Dans un essai percutant, Paul Graham, figure influente de la Silicon Valley et cofondateur de Y Combinator, prédit un bouleversement majeur : avec la montée en puissance de l’intelligence artificielle, la capacité à écrire, et donc à penser de manière structurée, pourrait bien disparaître pour une majorité d’individus. Selon lui, d’ici quelques décennies, l’écriture, qui exige un haut degré de clarté et de concentration, pourrait devenir une compétence rare, réservée à ceux qui choisiront de l’entretenir.
Une division entre “écriveurs” et “non-écriveurs”
Graham observe depuis longtemps que l’écriture est une tâche difficile, nécessitant une réflexion approfondie. Dans de nombreux métiers, en particulier les plus prestigieux, la rédaction est devenue une compétence essentielle.
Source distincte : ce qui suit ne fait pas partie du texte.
(* @src src/poseq/src/auction/types.rs:226-259 BundleReveal::verify_against_commitment *)
Definition verify_against_commitment r (c : BundleCommitment) : outcome RevealValidationError () :=
  if decide (bundle_id r ≠ c_bundle_id c) then Err BundleIdMismatch
  else if decide (solver_id r ≠ c_solver_id c) then Err SolverIdMismatch
  else if decide (batch_window r ≠ c_batch_window c) then Err BatchWindowMismatch
  else
    let computed := compute_commitment_hash r in
    if decide (computed ≠ commitment_hash c)
    then Err (CommitmentHashMismatch (commitment_hash c) computed)
    else if decide (compute_expected_outputs_hash r ≠ expected_outputs_hash c)
    then Err OutputsHashMismatch
    else if decide (compute_execution_plan_hash r ≠ execution_plan_hash c)
    then Err PlanHashMismatch
    else Ok tt.

(* @src src/poseq/src/auction/types.rs:262-267 BundleReveal::best_user_outcome *)
Definition best_user_outcome r : Z :=
  foldr Z.max 0 (user_outcome_score <$> predicted_outputs r).

(* @src src/poseq/src/auction/types.rs:270-274 BundleReveal::total_user_outcome *)
Definition total_user_outcome r : Z :=
  foldl (λ acc o, wrapu 128 (acc + user_outcome_score o)) 0 (predicted_outputs r).
End reveal.
End BundleReveal.

(* @src src/poseq/src/auction/types.rs:337-345 SequencedBundle *)
Record SequencedBundle : Type := mkSequenced {
  sb_bundle_id : id32;
  sb_solver_id : id32;
  sb_target_intent_ids : list id32;
  sb_execution_steps : list ExecutionStep;
  sb_predicted_outputs : list PredictedOutput;
  sb_resource_declarations : list ResourceAccess;
  sequence_index : Z }.

(** ** The auction window *)

(* @src src/poseq/src/auction/state.rs:15-24 AuctionPhase *)
Inductive AuctionPhase : Type := Commit | Reveal | Selection | Closed.
#[export] Instance AuctionPhase_eq_dec : EqDecision AuctionPhase.
Proof. solve_decision. Defined.
(* ===== verification/Spending.v ===== *)
(** * Spending capabilities

    Bounded, expiring, optionally scoped rights to spend an owner's asset
    (src/runtime/src/capabilities/spending.rs), and their registry.  The theorem
    bounds what is spent through a capability over any history of the registry. *)

From stdpp Require Import gmap strings list pretty.
From S2P Require Import Prelude Concrete.

(** ** One capability *)

(* @src src/runtime/src/capabilities/spending.rs:25-34 SpendCapabilityStatus *)
Inductive SpendCapabilityStatus : Type := Active | Consumed | Revoked | Expired.
#[export] Instance SpendCapabilityStatus_eq_dec : EqDecision SpendCapabilityStatus.
Proof. solve_decision. Defined.

Definition debug_status (s : SpendCapabilityStatus) : string :=
  match s with
  | Active => "Active" | Consumed => "Consumed" | Revoked => "Revoked" | Expired => "Expired"
  end.

(* @src src/runtime/src/capabilities/spending.rs:38-61 SpendCapability *)
Record SpendCapability : Type := mkCapability {
  capability_id : id32;
  owner : id32;
  allowed_spender : id32;
  asset_id : id32;
  max_amount : Z;
  remaining_amount : Z;
  expiration_epoch : Z;
  scope_hash : option id32;
  status : SpendCapabilityStatus;
  created_at_epoch : Z }.

Definition set_status (s : SpendCapabilityStatus) (c : SpendCapability) : SpendCapability :=
  mkCapability (capability_id c) (owner c) (allowed_spender c) (asset_id c) (max_amount c)
    (remaining_amount c) (expiration_epoch c) (scope_hash c) s (created_at_epoch c).
Definition set_remaining (r : Z) (c : SpendCapability) : SpendCapability :=
  mkCapability (capability_id c) (owner c) (allowed_spender c) (asset_id c) (max_amount c)
    r (expiration_epoch c) (scope_hash c) (status c) (created_at_epoch c).
Module SponsorshipValidator.
(* @src src/runtime/src/intents/sponsorship.rs:221-229 SponsorshipValidator::reject *)
Definition reject (why : string) : SponsorshipValidation := mkValidation false 0 0 0 why.

(* @src src/runtime/src/intents/sponsorship.rs:162-169 SponsorshipValidator::validate *)
Definition intent_type_name (i : IntentType) : string :=
  match i with
  | ITransfer _ => "transfer"
  | ISwap _ => "swap"
  | IYieldAllocate _ => "yield_allocate"
  | ITreasuryRebalance _ => "treasury_rebalance"
  | IRouteLiquidity _ => "route_liquidity"
  | IContractCall _ => "contract_call"
  end.

(** Steps 5 to 9, the sponsor's limits: the first that is exceeded. *)
(* @src src/runtime/src/intents/sponsorship.rs:135-143 SponsorshipValidator::validate *)
Definition check_gas (tx : IntentTransaction) : outcome string () :=
  match max_gas (sponsorship_limits tx) with
  | Some g =>
      if decide (g < max_fee tx)
      then Err ("intent max_fee " +:+ pretty (max_fee tx) +:+ " exceeds sponsor max_gas limit " +:+ pretty g)%string
      else Ok tt
  | None => Ok tt
  end.
(* @src src/runtime/src/intents/sponsorship.rs:149-156 SponsorshipValidator::validate *)
Definition check_fee (tx : IntentTransaction) : outcome string () :=
  match max_fee_amount (sponsorship_limits tx) with
  | Some m =>
      if decide (fee_policy tx = SponsorPays ∧ m < max_fee tx)
      then Err ("intent max_fee " +:+ pretty (max_fee tx) +:+ " exceeds sponsor max_fee_amount limit " +:+ pretty m)%string
      else Ok tt
  | None => Ok tt
  end.
(* @src src/runtime/src/intents/sponsorship.rs:158-174 SponsorshipValidator::validate *)
Definition check_type (tx : IntentTransaction) : outcome string () :=
  let types := allowed_intent_types (sponsorship_limits tx) in
  let name := intent_type_name (intent tx) in
  if decide (types ≠ [] ∧ name ∉ types)
  then Err ("intent type '" +:+ name +:+ "' not in sponsor's allowed types")%string else Ok tt.
(* @src src/runtime/src/intents/sponsorship.rs:176-186 SponsorshipValidator::validate *)
Definition check_objects (tx : IntentTransaction) : outcome string () :=
  let objs := sl_allowed_objects (sponsorship_limits tx) in
  if decide (objs = []) then Ok tt
  else ofor (λ o, if decide (o ∈ objs) then Ok tt
    else Err ("intent targets object " +:+ debug_object_id o +:+ " not in sponsor's allowed objects")%string)
    (target_objects tx).
(* @src src/runtime/src/intents/sponsorship.rs:188-196 SponsorshipValidator::validate *)
Definition check_expiration (tx : IntentTransaction) (current_epoch : Z) : outcome string () :=
  match Intents.expiration_epoch (sponsorship_limits tx) with
  | Some e =>
      if decide (e ≤ current_epoch)
      then Err ("sponsorship expired at epoch " +:+ pretty e +:+ " (current: " +:+ pretty current_epoch +:+ ")")%string
      else Ok tt
  | None => Ok tt
  end.
Definition limit_checks (tx : IntentTransaction) (current_epoch : Z) : outcome string () :=
  check_gas tx ≫= λ _, check_fee tx ≫= λ _, check_type tx ≫= λ _, check_objects tx ≫= λ _,
  check_expiration tx current_epoch.

(** Step 10: what the sponsor and the sender pay. *)
(* @src src/runtime/src/intents/sponsorship.rs:199-210 SponsorshipValidator::validate *)
Definition fee_split (tx : IntentTransaction) : Z * Z :=
  match fee_policy tx with
  | SponsorPays => (max_fee tx, 0)
  | SponsorThenSender =>
      let cap := default (max_fee tx) (max_fee_amount (sponsorship_limits tx)) in
      if decide (max_fee tx ≤ cap) then (max_fee tx, 0) else (cap, max_fee tx - cap)
  | SenderPays => (0, max_fee tx)
  end.

(* @src src/runtime/src/intents/sponsorship.rs:96-219 SponsorshipValidator::validate *)
Definition validate `{Sha256, Ed25519} (tx : IntentTransaction) (current_epoch : Z)
    (t : SponsorReplayTracker) : SponsorReplayTracker * SponsorshipValidation :=
  match (if decide (fee_policy tx = SenderPays) then None else sponsor tx) with
  | None => (t, mkValidation true (sender tx) 0 (max_fee tx) EmptyString)
  | Some sp =>
      if decide (sp = 0) then (t, reject "sponsor address must be non-zero"%string)
      else if decide (sp = sender tx)
      then (t, reject "sponsor and sender must be different addresses"%string)
      else if decide (sponsor_signature tx = None)
      then (t, reject "sponsored intent requires sponsor_signature"%string)
      else if negb (IntentTransaction.verify_sponsor_signature tx)
      then (t, reject "invalid sponsor signature"%string)
      else
        let '(t, fresh) := SponsorReplayTracker.check_and_mark sp (tx_id tx) current_epoch t in
        if negb fresh
        then (t, reject "sponsor replay: this (sponsor, tx_id) pair was already used"%string)
        else match limit_checks tx current_epoch with
        | Err why => (t, reject why)
        | Panic => (t, reject EmptyString)
        | Ok _ =>
            let '(sponsor_pays, sender_pays) := fee_split tx in
            (t, mkValidation true sp sponsor_pays sender_pays EmptyString)
        end
  end.
End SponsorshipValidator.
Import SponsorReplayTracker SponsorshipValidator.

(** ** Lemmas *)

(** The limits a sponsor sets. *)
Record within_limits (tx : IntentTransaction) (epoch : Z) : Prop := {
  wl_gas g : max_gas (sponsorship_limits tx) = Some g → max_fee tx ≤ g;
  wl_fee m : max_fee_amount (sponsorship_limits tx) = Some m → fee_policy tx = SponsorPays → max_fee tx ≤ m;
  wl_type : allowed_intent_types (sponsorship_limits tx) = [] ∨
    intent_type_name (intent tx) ∈ allowed_intent_types (sponsorship_limits tx);
  wl_objects : sl_allowed_objects (sponsorship_limits tx) = [] ∨
    ∀ o, o ∈ target_objects tx → o ∈ sl_allowed_objects (sponsorship_limits tx);
  wl_expiry e : Intents.expiration_epoch (sponsorship_limits tx) = Some e → epoch < e }.

(** A sponsor that can pay: named, not the sender, and its signature verifies. *)
Definition genuine `{Sha256, Ed25519} (tx : IntentTransaction) (sp : id32) : Prop :=
  sp ≠ 0 ∧ sp ≠ sender tx ∧ IntentTransaction.verify_sponsor_signature tx = true.

Section lemmas.
Context `{Sha256, Ed25519}.
Implicit Types (tx : IntentTransaction) (t : SponsorReplayTracker) (sp : id32).

Lemma check_gas_ok tx :
  check_gas tx = Ok tt ↔ ∀ g, max_gas (sponsorship_limits tx) = Some g → max_fee tx ≤ g.
Proof.
  unfold check_gas. destruct (max_gas _) as [g|]; [case_decide|].
  - split; [done|]. intros Hg. specialize (Hg g eq_refl). lia.
  - split; [intros _ ? [= <-]; lia|done].
  - split; [by intros _|done].
Qed.
Lemma check_fee_ok tx :
  check_fee tx = Ok tt ↔ ∀ m, max_fee_amount (sponsorship_limits tx) = Some m →
    fee_policy tx = SponsorPays → max_fee tx ≤ m.
Proof.
  unfold check_fee. destruct (max_fee_amount _) as [m|]; [case_decide as Hd|].
  - split; [done|]. intros Hm. destruct Hd as [Hp Hlt]. specialize (Hm m eq_refl Hp). lia.
  - split; [|done]. intros _ ? [= <-] Hp. destruct (decide (m < max_fee tx)); [tauto|lia].
  - split; [by intros _|done].
Qed.
Lemma check_type_ok tx :
  check_type tx = Ok tt ↔ allowed_intent_types (sponsorship_limits tx) = [] ∨
    intent_type_name (intent tx) ∈ allowed_intent_types (sponsorship_limits tx).
Proof.
  unfold check_type. case_decide as Hd; [naive_solver|]. split; [intros _|done].
  destruct (decide (allowed_intent_types (sponsorship_limits tx) = [])); [by left|right].
  apply dec_stable. tauto.
Qed.
Lemma check_objects_ok tx :
  check_objects tx = Ok tt ↔ sl_allowed_objects (sponsorship_limits tx) = [] ∨
    ∀ o, o ∈ target_objects tx → o ∈ sl_allowed_objects (sponsorship_limits tx).
Proof.
  unfold check_objects. case_decide; [tauto|]. rewrite ofor_ok, Forall_forall. split.
  - intros Hall. right. intros o Ho. specialize (Hall o Ho). cbn in Hall. by case_decide.
  - intros [?|Hall] o Ho; [done|]. rewrite decide_True by auto. done.
Qed.
Lemma check_expiration_ok tx epoch :
  check_expiration tx epoch = Ok tt ↔
  ∀ e, Intents.expiration_epoch (sponsorship_limits tx) = Some e → epoch < e.
Proof.
  unfold check_expiration. destruct (Intents.expiration_epoch _) as [e|]; [case_decide|].
  - split; [done|]. intros He. specialize (He e eq_refl). lia.
  - split; [intros _ ? [= <-]; lia|done].
  - split; [by intros _|done].
Qed.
Cependant, la complexité de cette tâche conduit souvent à des dérives, comme le plagiat, révélateur de la difficulté pour certains de s’exprimer de manière authentique. Aujourd’hui, avec l’avènement de l’IA, cet effort devient facilement évitable. Les intelligences artificielles peuvent générer des textes, que ce soit pour des projets scolaires, des rapports professionnels ou même des communications personnelles, sans qu’aucun effort cognitif ne soit nécessaire.
Le risque, selon Graham, est de voir émerger une société divisée en deux catégories : les “écriveurs” — ceux qui maîtrisent encore l’art d’écrire et, par extension, de penser — et les “non-écriveurs”, dépendants de la technologie pour structurer et exprimer leurs idées.
L’écriture comme reflet de la pensée
Pour Graham, l’écriture n’est pas une simple mise en mots de la pensée, elle est le processus même de la pensée. Sans l’exercice d’écrire, il est difficile de réfléchir en profondeur. Il cite Leslie Lamport, qui affirme : “Si vous pensez sans écrire, vous ne faites que croire que vous pensez.” En d’autres termes, sans le processus de rédaction, la qualité de la réflexion humaine pourrait s’appauvrir. L’écriture permet de clarifier, de nuancer et d’organiser des idées, qualités que l’IA ne peut pas inculquer aux utilisateurs.
Paul Graham établit un parallèle avec la société préindustrielle où la majorité des gens étaient physiquement forts du fait de leur travail. Aujourd’hui, si quelqu’un veut développer sa force, il doit activement choisir de s’entraîner. De même, il anticipe que dans un avenir dominé par l’IA, seuls ceux qui voudront véritablement penser de manière autonome continueront à cultiver leurs capacités rédactionnelles.
Un risque pour la culture de l’écrit
La montée en puissance de l’IA survient à un moment critique où la culture de l’écrit est à la fois omniprésente et fragilisée. L’accès aux idées d’autrui, la compréhension des œuvres et la transmission de la pensée dépendent en grande partie de l’écrit. Pourtant, comme le souligne Graham, l’intelligence artificielle pourrait finir par masquer l’incapacité de certains à structurer leur pensée, et encourager une société de “prêt-à-penser”. Le risque, à terme, est de voir des individus incapables d’exprimer leurs émotions ou idées, ce qui pourrait mener à une frustration croissante, voire à des formes de violence.
L’observation de Paul Graham résonne comme un appel : il invite chacun à réfléchir aux implications de l’automatisation de l’écriture pour la société. Si la technologie facilite grandement la production de contenu, elle risque de rendre superflue la discipline intellectuelle nécessaire à l’écriture. En abandonnant cette compétence, l’humanité pourrait se priver d’une capacité précieuse à penser par elle-même.
Dans un futur dominé par l’IA, ceux qui aspirent à rester maîtres de leur pensée devront faire un choix conscient de préserver cette habileté fondamentale.